**** Available records ****

(** C10 (determinism): two runs from global objects that agree on the
    callback slot, the installed callback (if any) doing the same from
    both, do the same things in the same order, calls and their argument
    included, end the same way, and leave every property the same on which
    the initial objects agreed, the pending slot for one.  Runs from the
    same global object have the same outcome. *)
Theorem publish_deterministic (w1 w2 : window) :
  w1 !! callback_slot = w2 !! callback_slot →
  (∀ f, w1 !! callback_slot = Some (VFun f) →
        host f [implementors] w1 = host f [implementors] w2) →
  trace (publish host w1) = trace (publish host w2) ∧
  completion_of (publish host w1) = completion_of (publish host w2) ∧
  (∀ k, w1 !! k = w2 !! k →
        final_prop k (publish host w1) = final_prop k (publish host w2)) ∧
  (w1 = w2 → publish host w1 = publish host w2).
Proof.
  intros Hslot Hsame.
  assert (get_prop callback_slot w1 = get_prop callback_slot w2) as Hc.
  { unfold get_prop. by rewrite Hslot. }
  destruct (publish_cases w1) as [Hc1|[[f Hf]|[Hc1 Hnf]]].
  - assert (callback_absent w2) as Hc2 by (unfold callback_absent; congruence).
    rewrite (publish_fallback w1 Hc1), (publish_fallback w2 Hc2), Hc.
    unfold final_prop. simpl. split_and!; try done; [|by intros ->].
    intros k Hk. f_equal.
    destruct (decide (pending_slot = k)) as [<-|Hne].
    + by rewrite !lookup_insert_eq.
    + by rewrite !lookup_insert_ne.
  - assert (w1 !! callback_slot = Some (VFun f)) as Hlook.
    { unfold get_prop in Hf. destruct (w1 !! callback_slot); simpl in Hf;
        congruence. }
    rewrite (publish_invoke w1 f Hf), (publish_invoke w2 f) by congruence.
    rewrite (Hsame f Hlook). cbv zeta.
    by split_and!.
  - rewrite (publish_not_callable w1 Hc1 Hnf).
    rewrite (publish_not_callable w2) by (intros; congruence).
    rewrite Hc. unfold final_prop. simpl. split_and!; try done.
    + intros k Hk. by f_equal.
    + by intros ->.
Qed.

End PublishFacts.

(** ** The contract at concrete pages *)

Lemma publish_callback_present_witness :
  demo_page (VFun 0) !! callback_slot = Some (VFun 0) ∧
  calls (trace (publish demo_host (demo_page (VFun 0)))) =
    [(0, [implementors])] ∧
  writes (trace (publish demo_host (demo_page (VFun 0)))) = [] ∧
  final_prop pending_slot (publish demo_host (demo_page (VFun 0))) =
    Some (demo_page (VFun 0) !! pending_slot).
Proof.
  assert (demo_page (VFun 0) !! callback_slot = Some (VFun 0)) as Hslot
    by (vm_compute; reflexivity).
  destruct (publish_callback_present demo_host (demo_page (VFun 0)) 0 Hslot)
    as (_ & Hcalls & Hwrites & Hfinal & _).
  split_and!; [exact Hslot | exact Hcalls | exact Hwrites |].
  unfold final_prop. rewrite Hfinal. vm_compute. reflexivity.
Defined.

Lemma publish_callback_absent_witness :
  callback_absent stale_page ∧
  ∃ w',
    publish demo_host stale_page =
      Done tt w' [EvGet callback_slot (get_prop callback_slot stale_page);
                  EvSet pending_slot implementors] ∧
    w' !! callback_slot = stale_page !! callback_slot ∧
    w' !! pending_slot = Some implementors ∧
    writes (trace (publish demo_host stale_page)) =
      [(pending_slot, implementors)] ∧
    calls (trace (publish demo_host stale_page)) = [].
Proof.
  assert (callback_absent stale_page) as Habsent by (vm_compute; reflexivity).
  split; [exact Habsent|].
  exact (publish_callback_absent demo_host stale_page Habsent).
Defined.

(** C3, as stated, fails: on a page with a callback installed the run
    assigns neither of the two slots, so it does not assign exactly one. *)
Lemma publish_call_branch_writes_nothing :
  demo_page (VFun 0) !! callback_slot = Some (VFun 0) ∧
  writes (trace (publish demo_host (demo_page (VFun 0)))) = [] ∧
  length (writes (trace (publish demo_host (demo_page (VFun 0))))) ≠ 1.
Proof. split_and!; vm_compute; [reflexivity | reflexivity | discriminate]. Qed.

Lemma publish_frame_witness :
  writes (trace (publish demo_host stale_page)) =
    [(pending_slot, implementors)] ∧
  (∃ w', final_window (publish demo_host stale_page) = Some w' ∧
         ∀ k, k ≠ pending_slot → w' !! k = stale_page !! k) ∧
  writes (trace (publish demo_host (demo_page (VFun 0)))) = [].
Proof.
  destruct (publish_frame demo_host stale_page)
    as (_ & _ & _ & Hwrites & Helse & _).
  destruct (publish_frame demo_host (demo_page (VFun 0)))
    as (_ & _ & _ & Hwrites' & _).
  split_and!.
  - exact Hwrites.
  - apply Helse. vm_compute. reflexivity.
  - exact Hwrites'.
Defined.

(** C4, as stated, fails: on a page whose callback slot holds [true] the
    run throws the [TypeError] of calling a non-function; with a callback
    that throws, the run throws; with one that does not return, neither does
    the run. *)
Lemma publish_can_fail :
  completion_of (publish demo_host (page_with (VBool true))) =
    Abrupt (NotCallable (VBool true)) ∧
  completion_of (publish demo_host (page_with (VFun 1))) =
    Abrupt (Raised (VStr "boom")) ∧
  completion_of (publish demo_host (page_with (VFun 2))) = NoReturn.
Proof. split_and!; vm_compute; reflexivity. Qed.

Lemma publish_completes_iff_witness :
  completion_of (publish demo_host (page_with (VFun 0))) = Normal ∧
  completion_of (publish demo_host stale_page) = Normal.
Proof.
  split.
  - apply (proj1 (publish_completes_iff demo_host (page_with (VFun 0)))).
    right. eexists 0, _, _. split; reflexivity.
  - apply (proj1 (publish_completes_iff demo_host stale_page)).
    left. vm_compute. reflexivity.
Defined.

Lemma publish_twice_spec_witness :
  final_prop pending_slot (publish_twice demo_host stale_page) =
    Some (Some implementors) ∧
  calls (trace (publish_twice demo_host (page_with (VFun 0)))) =
    [(0, [implementors]); (0, [implementors])].
Proof.
  split.
  - apply (proj1 (publish_twice_spec demo_host stale_page)).
    vm_compute. reflexivity.
  - eapply (proj2 (publish_twice_spec demo_host (page_with (VFun 0))) 0).
    + vm_compute. reflexivity.
    + reflexivity.
    + vm_compute. reflexivity.
Defined.

Lemma publish_branch_by_truthiness_witness :
  Forall (λ c, get_prop callback_slot (page_with c) ∈ falsy_values ∧
               calls (trace (publish demo_host (page_with c))) = [])
    [VNull; VBool false; VNum (S754_zero false); VStr ""].
Proof.
  assert (∀ c, to_boolean (get_prop callback_slot (page_with c)) = false →
               get_prop callback_slot (page_with c) ∈ falsy_values ∧
               calls (trace (publish demo_host (page_with c))) = [])
    as Hfalsy.
  { intros c Hc%to_boolean_false_iff. split; [exact Hc|].
    apply (proj1 (publish_branch_by_truthiness demo_host (page_with c)) Hc). }
  apply Forall_cons; split; [apply Hfalsy; reflexivity|].
  apply Forall_cons; split; [apply Hfalsy; reflexivity|].
  apply Forall_cons; split; [apply Hfalsy; reflexivity|].
  apply Forall_cons; split; [apply Hfalsy; reflexivity|].
  apply Forall_nil_2.
Defined.

Lemma publish_deterministic_witness :
  trace (publish demo_host (demo_page (VFun 2))) =
    trace (publish demo_host (page_with (VFun 2))) ∧
  completion_of (publish demo_host (demo_page (VFun 2))) =
    completion_of (publish demo_host (page_with (VFun 2))) ∧
  final_prop callback_slot (publish demo_host stale_page) =
    final_prop callback_slot (publish demo_host ∅).
Proof.
  split_and!.
  - apply (publish_deterministic demo_host (demo_page (VFun 2))
             (page_with (VFun 2))).
    + vm_compute. reflexivity.
    + intros f Hf. vm_compute in Hf. injection Hf as <-. reflexivity.
  - apply (publish_deterministic demo_host (demo_page (VFun 2))
             (page_with (VFun 2))).
    + vm_compute. reflexivity.
    + intros f Hf. vm_compute in Hf. injection Hf as <-. reflexivity.
  - apply (publish_deterministic demo_host stale_page ∅).
    + vm_compute. reflexivity.
    + intros f Hf. vm_compute in Hf. discriminate.
    + vm_compute. reflexivity.
Defined.

(** ** Beyond the contract: assignment statements *)






(** ** Beyond the contract: the Registry *)

Lemma prefix_starts_with (p s : string) :
  String.prefix p s = true → starts_with p s.
Proof. intros H. by apply String.prefix_correct. Qed.

Lemma contains_occurs_in (p s : string) : contains p s = true → occurs_in p s.
Proof.
  unfold contains, occurs_in.
  destruct (String.index 0 p s) as [n|] eqn:Hidx; [|discriminate].
  intros _. exists n. by apply (String.index_correct1 0).
Qed.

Lemma filed_under_ok_spec (k : string) (r : value) :
  filed_under_ok k r = true → filed_under k r.
Proof.
  unfold filed_under_ok, filed_under.
  destruct r as [| | | | | | | |ps|]; try discriminate.
  destruct (obj_get "types" ps)
    as [[| | | | | | |[|[| | | | |ty| | | |] [|]]| |]|] eqn:Etys;
    try discriminate.
  intros Hpre%prefix_starts_with. by exists ps, ty.
Qed.

Lemma impl_of_FromStr_ok_spec (r : value) :
  impl_of_FromStr_ok r = true → impl_of_FromStr r.
Proof.
  unfold impl_of_FromStr_ok, impl_of_FromStr.
  destruct r as [| | | | | | | |ps|]; try discriminate.
  destruct (obj_get "text" ps) as [[| | | | |t| | | |]|] eqn:Etext;
    try discriminate.
  intros [Hpre%prefix_starts_with Hocc%contains_occurs_in]%andb_prop.
  by exists ps, t.
Qed.

Lemma assignments_filed :
  Forall (λ kv, Forall (filed_under kv.1) (records_of kv.2)) assignments.
Proof.
  apply (forallb_Forall_imp
           (λ kv, forallb (filed_under_ok kv.1) (records_of kv.2))).
  - intros kv. apply forallb_Forall_imp, filed_under_ok_spec.
  - vm_compute. reflexivity.
Qed.

Lemma assignments_impls :
  Forall (λ kv, Forall impl_of_FromStr (records_of kv.2)) assignments.
Proof.
  apply (forallb_Forall_imp
           (λ kv, forallb impl_of_FromStr_ok (records_of kv.2))).
  - intros kv. apply forallb_Forall_imp, impl_of_FromStr_ok_spec.
  - vm_compute. reflexivity.
Qed.

(** X7 (records are filed under their crate): every record found under a
    namespace key names exactly one type, and the path of that type starts
    with the key followed by two colons. *)
Theorem registry_filed_under_key (k : string) (rs : list value) (r : value) :
  obj_get k implementors_obj = Some (VArr rs) → r ∈ rs → filed_under k r.
Proof.
  rewrite implementors_obj_eq. intros Hin%obj_get_elem_of Hr.
  pose proof assignments_filed as Hall.
  rewrite Forall_forall in Hall. specialize (Hall (k, VArr rs) Hin).
  cbn [records_of fst snd] in Hall.
  rewrite Forall_forall in Hall. exact (Hall r Hr).
Qed.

****

● **Problem statement**
Your output should be an exact copy of the lines from the top of the listing above to the line with "final_prop pending_slot (publish demo_host", both ends included.

● **Answer space**
(** C10 (determinism): two runs from global objects that agree on the
    callback slot, the installed callback (if any) doing the same from
    both, do the same things in the same order, calls and their argument
    included, end the same way, and leave every property the same on which
    the initial objects agreed, the pending slot for one.  Runs from the
    same global object have the same outcome. *)
Theorem publish_deterministic (w1 w2 : window) :
  w1 !! callback_slot = w2 !! callback_slot →
  (∀ f, w1 !! callback_slot = Some (VFun f) →
        host f [implementors] w1 = host f [implementors] w2) →
  trace (publish host w1) = trace (publish host w2) ∧
  completion_of (publish host w1) = completion_of (publish host w2) ∧
  (∀ k, w1 !! k = w2 !! k →
        final_prop k (publish host w1) = final_prop k (publish host w2)) ∧
  (w1 = w2 → publish host w1 = publish host w2).
Proof.
  intros Hslot Hsame.
  assert (get_prop callback_slot w1 = get_prop callback_slot w2) as Hc.
  { unfold get_prop. by rewrite Hslot. }
  destruct (publish_cases w1) as [Hc1|[[f Hf]|[Hc1 Hnf]]].
  - assert (callback_absent w2) as Hc2 by (unfold callback_absent; congruence).
    rewrite (publish_fallback w1 Hc1), (publish_fallback w2 Hc2), Hc.
    unfold final_prop. simpl. split_and!; try done; [|by intros ->].
    intros k Hk. f_equal.
    destruct (decide (pending_slot = k)) as [<-|Hne].
    + by rewrite !lookup_insert_eq.
    + by rewrite !lookup_insert_ne.
  - assert (w1 !! callback_slot = Some (VFun f)) as Hlook.
    { unfold get_prop in Hf. destruct (w1 !! callback_slot); simpl in Hf;
        congruence. }
    rewrite (publish_invoke w1 f Hf), (publish_invoke w2 f) by congruence.
    rewrite (Hsame f Hlook). cbv zeta.
    by split_and!.
  - rewrite (publish_not_callable w1 Hc1 Hnf).
    rewrite (publish_not_callable w2) by (intros; congruence).
    rewrite Hc. unfold final_prop. simpl. split_and!; try done.
    + intros k Hk. by f_equal.
    + by intros ->.
Qed.

End PublishFacts.

(** ** The contract at concrete pages *)

Lemma publish_callback_present_witness :
  demo_page (VFun 0) !! callback_slot = Some (VFun 0) ∧
  calls (trace (publish demo_host (demo_page (VFun 0)))) =
    [(0, [implementors])] ∧
  writes (trace (publish demo_host (demo_page (VFun 0)))) = [] ∧
  final_prop pending_slot (publish demo_host (demo_page (VFun 0))) =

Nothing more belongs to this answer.